### [Problem description]
Every line of the records below from the line with "Definition atoi_decimal (s" up to and including the line with "(** A run of" must be reproduced exactly, and no line outside that range.

Data under study START

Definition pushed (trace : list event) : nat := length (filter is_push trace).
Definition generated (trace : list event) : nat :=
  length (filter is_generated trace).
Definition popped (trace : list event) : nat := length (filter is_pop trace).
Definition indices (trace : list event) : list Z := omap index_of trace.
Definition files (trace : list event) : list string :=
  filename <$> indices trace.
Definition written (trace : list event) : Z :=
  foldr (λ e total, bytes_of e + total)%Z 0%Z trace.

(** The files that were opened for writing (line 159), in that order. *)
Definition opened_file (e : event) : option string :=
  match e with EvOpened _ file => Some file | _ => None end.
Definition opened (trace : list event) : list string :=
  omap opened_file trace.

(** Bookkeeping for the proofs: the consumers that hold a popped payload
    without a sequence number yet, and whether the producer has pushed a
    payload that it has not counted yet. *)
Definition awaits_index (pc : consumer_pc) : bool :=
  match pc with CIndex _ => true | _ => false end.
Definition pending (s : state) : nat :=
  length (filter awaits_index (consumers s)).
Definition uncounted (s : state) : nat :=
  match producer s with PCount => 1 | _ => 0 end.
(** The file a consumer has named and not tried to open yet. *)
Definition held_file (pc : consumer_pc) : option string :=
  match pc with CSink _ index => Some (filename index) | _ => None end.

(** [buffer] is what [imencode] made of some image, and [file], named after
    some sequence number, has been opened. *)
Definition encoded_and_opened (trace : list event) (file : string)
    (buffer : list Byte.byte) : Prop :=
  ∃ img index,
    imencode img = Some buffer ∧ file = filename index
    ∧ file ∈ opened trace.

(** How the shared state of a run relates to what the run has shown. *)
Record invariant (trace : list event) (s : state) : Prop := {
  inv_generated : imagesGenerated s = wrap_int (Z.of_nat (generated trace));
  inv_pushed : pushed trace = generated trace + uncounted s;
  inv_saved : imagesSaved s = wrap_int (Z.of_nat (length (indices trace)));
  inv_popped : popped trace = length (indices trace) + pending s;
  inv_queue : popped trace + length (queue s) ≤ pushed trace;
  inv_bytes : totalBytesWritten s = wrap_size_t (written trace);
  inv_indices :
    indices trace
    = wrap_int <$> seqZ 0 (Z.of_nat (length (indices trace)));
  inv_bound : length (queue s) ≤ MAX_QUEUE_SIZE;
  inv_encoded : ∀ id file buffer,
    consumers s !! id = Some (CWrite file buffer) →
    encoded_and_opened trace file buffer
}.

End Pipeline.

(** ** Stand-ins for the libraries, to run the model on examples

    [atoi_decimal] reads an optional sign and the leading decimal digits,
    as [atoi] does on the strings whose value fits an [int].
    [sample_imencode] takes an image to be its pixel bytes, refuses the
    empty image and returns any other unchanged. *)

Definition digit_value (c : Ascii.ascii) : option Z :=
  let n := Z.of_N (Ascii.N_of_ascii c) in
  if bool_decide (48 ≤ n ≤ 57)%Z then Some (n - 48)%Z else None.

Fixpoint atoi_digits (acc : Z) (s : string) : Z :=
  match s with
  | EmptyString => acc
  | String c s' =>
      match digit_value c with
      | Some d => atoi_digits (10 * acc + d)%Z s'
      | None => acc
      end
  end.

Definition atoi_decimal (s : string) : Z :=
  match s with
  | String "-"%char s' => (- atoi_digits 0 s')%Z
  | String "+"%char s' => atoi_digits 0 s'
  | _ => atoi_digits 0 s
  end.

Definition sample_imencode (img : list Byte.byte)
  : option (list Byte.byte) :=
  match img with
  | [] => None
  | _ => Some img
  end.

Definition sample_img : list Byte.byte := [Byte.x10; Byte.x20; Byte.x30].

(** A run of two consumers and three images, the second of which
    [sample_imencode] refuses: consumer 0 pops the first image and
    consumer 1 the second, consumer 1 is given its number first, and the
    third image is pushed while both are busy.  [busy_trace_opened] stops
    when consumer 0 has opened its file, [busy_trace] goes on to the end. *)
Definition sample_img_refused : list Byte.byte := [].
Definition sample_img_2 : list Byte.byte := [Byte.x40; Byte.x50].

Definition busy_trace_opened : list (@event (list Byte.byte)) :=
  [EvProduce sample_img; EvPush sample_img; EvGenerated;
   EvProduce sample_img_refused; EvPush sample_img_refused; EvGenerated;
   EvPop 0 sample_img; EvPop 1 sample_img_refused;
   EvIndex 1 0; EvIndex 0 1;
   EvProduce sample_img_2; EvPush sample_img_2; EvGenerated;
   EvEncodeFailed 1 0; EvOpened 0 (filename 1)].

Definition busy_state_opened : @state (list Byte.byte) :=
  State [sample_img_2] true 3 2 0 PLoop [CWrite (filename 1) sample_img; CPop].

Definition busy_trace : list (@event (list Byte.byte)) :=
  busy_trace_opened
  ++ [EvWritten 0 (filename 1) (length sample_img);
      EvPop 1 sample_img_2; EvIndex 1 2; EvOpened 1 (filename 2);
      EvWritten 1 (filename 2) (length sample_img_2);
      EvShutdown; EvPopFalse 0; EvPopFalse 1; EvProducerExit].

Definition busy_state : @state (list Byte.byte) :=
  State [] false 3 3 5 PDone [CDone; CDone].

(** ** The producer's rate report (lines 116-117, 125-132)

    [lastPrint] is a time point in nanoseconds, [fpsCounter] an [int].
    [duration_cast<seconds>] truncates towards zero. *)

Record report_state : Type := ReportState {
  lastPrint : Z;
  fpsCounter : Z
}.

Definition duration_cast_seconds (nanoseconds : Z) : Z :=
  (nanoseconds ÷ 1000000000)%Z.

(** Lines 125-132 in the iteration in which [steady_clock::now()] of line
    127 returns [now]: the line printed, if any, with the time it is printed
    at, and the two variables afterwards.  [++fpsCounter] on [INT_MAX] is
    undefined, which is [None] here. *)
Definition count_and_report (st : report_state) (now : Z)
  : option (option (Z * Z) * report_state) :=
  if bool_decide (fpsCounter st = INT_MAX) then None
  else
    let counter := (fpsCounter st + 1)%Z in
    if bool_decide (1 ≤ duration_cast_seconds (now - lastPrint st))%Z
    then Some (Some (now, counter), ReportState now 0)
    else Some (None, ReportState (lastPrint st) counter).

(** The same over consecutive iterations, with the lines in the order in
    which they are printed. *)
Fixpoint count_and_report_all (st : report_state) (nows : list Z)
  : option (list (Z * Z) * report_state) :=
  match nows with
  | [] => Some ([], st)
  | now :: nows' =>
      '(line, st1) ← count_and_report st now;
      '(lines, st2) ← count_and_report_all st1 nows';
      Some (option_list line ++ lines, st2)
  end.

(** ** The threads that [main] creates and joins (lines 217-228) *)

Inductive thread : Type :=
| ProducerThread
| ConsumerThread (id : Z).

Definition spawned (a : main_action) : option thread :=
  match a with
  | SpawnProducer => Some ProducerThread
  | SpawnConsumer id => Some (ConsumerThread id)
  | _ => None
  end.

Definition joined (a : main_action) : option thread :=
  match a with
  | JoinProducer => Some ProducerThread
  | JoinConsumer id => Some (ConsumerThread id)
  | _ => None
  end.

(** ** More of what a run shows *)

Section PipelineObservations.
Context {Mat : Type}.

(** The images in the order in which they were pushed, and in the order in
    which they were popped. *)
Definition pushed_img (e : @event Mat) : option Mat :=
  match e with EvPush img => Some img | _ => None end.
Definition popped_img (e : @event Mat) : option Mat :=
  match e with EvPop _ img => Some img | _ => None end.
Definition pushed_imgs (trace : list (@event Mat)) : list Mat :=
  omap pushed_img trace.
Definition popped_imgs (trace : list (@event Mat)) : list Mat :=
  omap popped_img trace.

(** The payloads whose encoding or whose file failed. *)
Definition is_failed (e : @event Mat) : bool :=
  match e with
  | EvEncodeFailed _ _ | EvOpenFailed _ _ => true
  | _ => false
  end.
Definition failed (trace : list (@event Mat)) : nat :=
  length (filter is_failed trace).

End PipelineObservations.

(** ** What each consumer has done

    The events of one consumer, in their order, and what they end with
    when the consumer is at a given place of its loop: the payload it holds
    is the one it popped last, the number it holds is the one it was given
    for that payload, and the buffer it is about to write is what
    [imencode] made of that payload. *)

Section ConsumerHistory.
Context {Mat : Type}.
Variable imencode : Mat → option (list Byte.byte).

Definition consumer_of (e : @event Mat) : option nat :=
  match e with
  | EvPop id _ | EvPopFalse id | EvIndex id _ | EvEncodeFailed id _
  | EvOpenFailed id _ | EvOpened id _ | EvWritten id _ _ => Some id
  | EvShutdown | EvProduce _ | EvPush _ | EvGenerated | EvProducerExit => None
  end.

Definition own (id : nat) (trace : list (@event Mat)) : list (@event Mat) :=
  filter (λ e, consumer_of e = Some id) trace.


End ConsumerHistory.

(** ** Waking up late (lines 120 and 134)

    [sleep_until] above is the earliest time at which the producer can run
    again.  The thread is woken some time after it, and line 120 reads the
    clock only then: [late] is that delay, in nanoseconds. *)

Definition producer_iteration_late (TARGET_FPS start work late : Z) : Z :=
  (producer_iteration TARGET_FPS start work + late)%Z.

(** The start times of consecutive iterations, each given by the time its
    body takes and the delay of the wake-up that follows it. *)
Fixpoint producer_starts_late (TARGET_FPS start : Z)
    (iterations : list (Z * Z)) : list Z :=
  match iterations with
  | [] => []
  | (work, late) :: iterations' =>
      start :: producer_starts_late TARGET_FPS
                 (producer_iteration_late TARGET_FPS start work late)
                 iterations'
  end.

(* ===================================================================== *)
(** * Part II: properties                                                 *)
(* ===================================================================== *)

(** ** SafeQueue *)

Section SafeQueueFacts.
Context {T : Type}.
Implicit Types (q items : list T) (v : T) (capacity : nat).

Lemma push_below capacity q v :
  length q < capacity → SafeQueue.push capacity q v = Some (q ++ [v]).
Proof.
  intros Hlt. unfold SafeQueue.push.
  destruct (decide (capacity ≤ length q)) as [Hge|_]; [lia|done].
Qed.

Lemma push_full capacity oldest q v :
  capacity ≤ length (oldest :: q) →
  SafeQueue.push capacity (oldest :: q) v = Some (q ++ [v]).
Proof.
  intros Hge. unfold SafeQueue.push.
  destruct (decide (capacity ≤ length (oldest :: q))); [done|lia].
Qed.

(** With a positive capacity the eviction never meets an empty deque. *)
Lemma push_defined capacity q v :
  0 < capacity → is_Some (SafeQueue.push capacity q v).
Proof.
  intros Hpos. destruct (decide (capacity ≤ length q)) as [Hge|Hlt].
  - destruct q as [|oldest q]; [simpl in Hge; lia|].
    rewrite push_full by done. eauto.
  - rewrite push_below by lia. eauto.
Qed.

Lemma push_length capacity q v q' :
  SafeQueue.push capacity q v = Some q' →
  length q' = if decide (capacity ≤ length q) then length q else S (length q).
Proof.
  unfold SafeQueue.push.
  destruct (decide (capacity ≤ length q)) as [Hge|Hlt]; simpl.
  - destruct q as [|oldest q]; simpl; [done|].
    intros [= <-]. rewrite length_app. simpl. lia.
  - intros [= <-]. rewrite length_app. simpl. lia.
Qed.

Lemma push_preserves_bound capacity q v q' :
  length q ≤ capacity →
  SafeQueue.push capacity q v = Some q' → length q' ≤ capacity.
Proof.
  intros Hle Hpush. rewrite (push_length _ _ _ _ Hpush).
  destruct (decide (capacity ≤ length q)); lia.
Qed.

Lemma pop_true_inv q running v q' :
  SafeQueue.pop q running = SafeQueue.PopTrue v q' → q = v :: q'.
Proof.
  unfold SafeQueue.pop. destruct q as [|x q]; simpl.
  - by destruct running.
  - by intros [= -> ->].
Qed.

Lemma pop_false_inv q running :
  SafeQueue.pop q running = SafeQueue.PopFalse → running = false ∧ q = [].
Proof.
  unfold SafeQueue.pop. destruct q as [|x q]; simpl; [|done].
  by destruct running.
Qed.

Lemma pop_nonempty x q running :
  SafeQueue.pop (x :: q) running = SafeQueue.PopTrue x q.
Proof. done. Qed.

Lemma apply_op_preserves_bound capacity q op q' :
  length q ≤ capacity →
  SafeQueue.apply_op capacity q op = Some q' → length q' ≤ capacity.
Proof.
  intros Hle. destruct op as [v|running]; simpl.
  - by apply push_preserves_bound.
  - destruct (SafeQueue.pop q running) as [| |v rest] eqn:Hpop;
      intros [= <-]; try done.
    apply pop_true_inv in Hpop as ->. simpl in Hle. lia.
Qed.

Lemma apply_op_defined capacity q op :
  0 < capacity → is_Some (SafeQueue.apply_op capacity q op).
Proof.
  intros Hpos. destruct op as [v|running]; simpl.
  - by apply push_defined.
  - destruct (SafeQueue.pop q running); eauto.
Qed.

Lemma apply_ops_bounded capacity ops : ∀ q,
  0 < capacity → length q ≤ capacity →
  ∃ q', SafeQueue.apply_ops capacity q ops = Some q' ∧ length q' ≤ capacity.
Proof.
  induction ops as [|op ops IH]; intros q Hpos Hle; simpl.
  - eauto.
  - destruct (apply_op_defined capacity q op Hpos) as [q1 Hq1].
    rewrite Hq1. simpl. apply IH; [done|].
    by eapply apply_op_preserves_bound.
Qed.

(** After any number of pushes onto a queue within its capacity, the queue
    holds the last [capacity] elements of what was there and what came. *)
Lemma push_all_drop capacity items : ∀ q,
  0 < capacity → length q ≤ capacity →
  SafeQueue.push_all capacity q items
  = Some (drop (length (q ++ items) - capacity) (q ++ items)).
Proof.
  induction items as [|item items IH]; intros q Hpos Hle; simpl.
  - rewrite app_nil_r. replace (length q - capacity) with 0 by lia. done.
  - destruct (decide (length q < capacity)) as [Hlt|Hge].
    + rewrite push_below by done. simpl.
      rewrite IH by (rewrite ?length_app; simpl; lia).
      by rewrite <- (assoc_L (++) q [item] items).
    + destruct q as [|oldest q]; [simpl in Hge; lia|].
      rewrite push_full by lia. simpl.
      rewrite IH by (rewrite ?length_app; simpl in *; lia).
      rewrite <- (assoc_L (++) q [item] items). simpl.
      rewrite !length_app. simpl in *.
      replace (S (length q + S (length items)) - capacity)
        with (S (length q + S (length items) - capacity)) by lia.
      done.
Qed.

Data under study END

### [Your solution]
Definition atoi_decimal (s : string) : Z :=
  match s with
  | String "-"%char s' => (- atoi_digits 0 s')%Z
  | String "+"%char s' => atoi_digits 0 s'
  | _ => atoi_digits 0 s
  end.

Definition sample_imencode (img : list Byte.byte)
  : option (list Byte.byte) :=
  match img with
  | [] => None
  | _ => Some img
  end.

Definition sample_img : list Byte.byte := [Byte.x10; Byte.x20; Byte.x30].

(** A run of two consumers and three images, the second of which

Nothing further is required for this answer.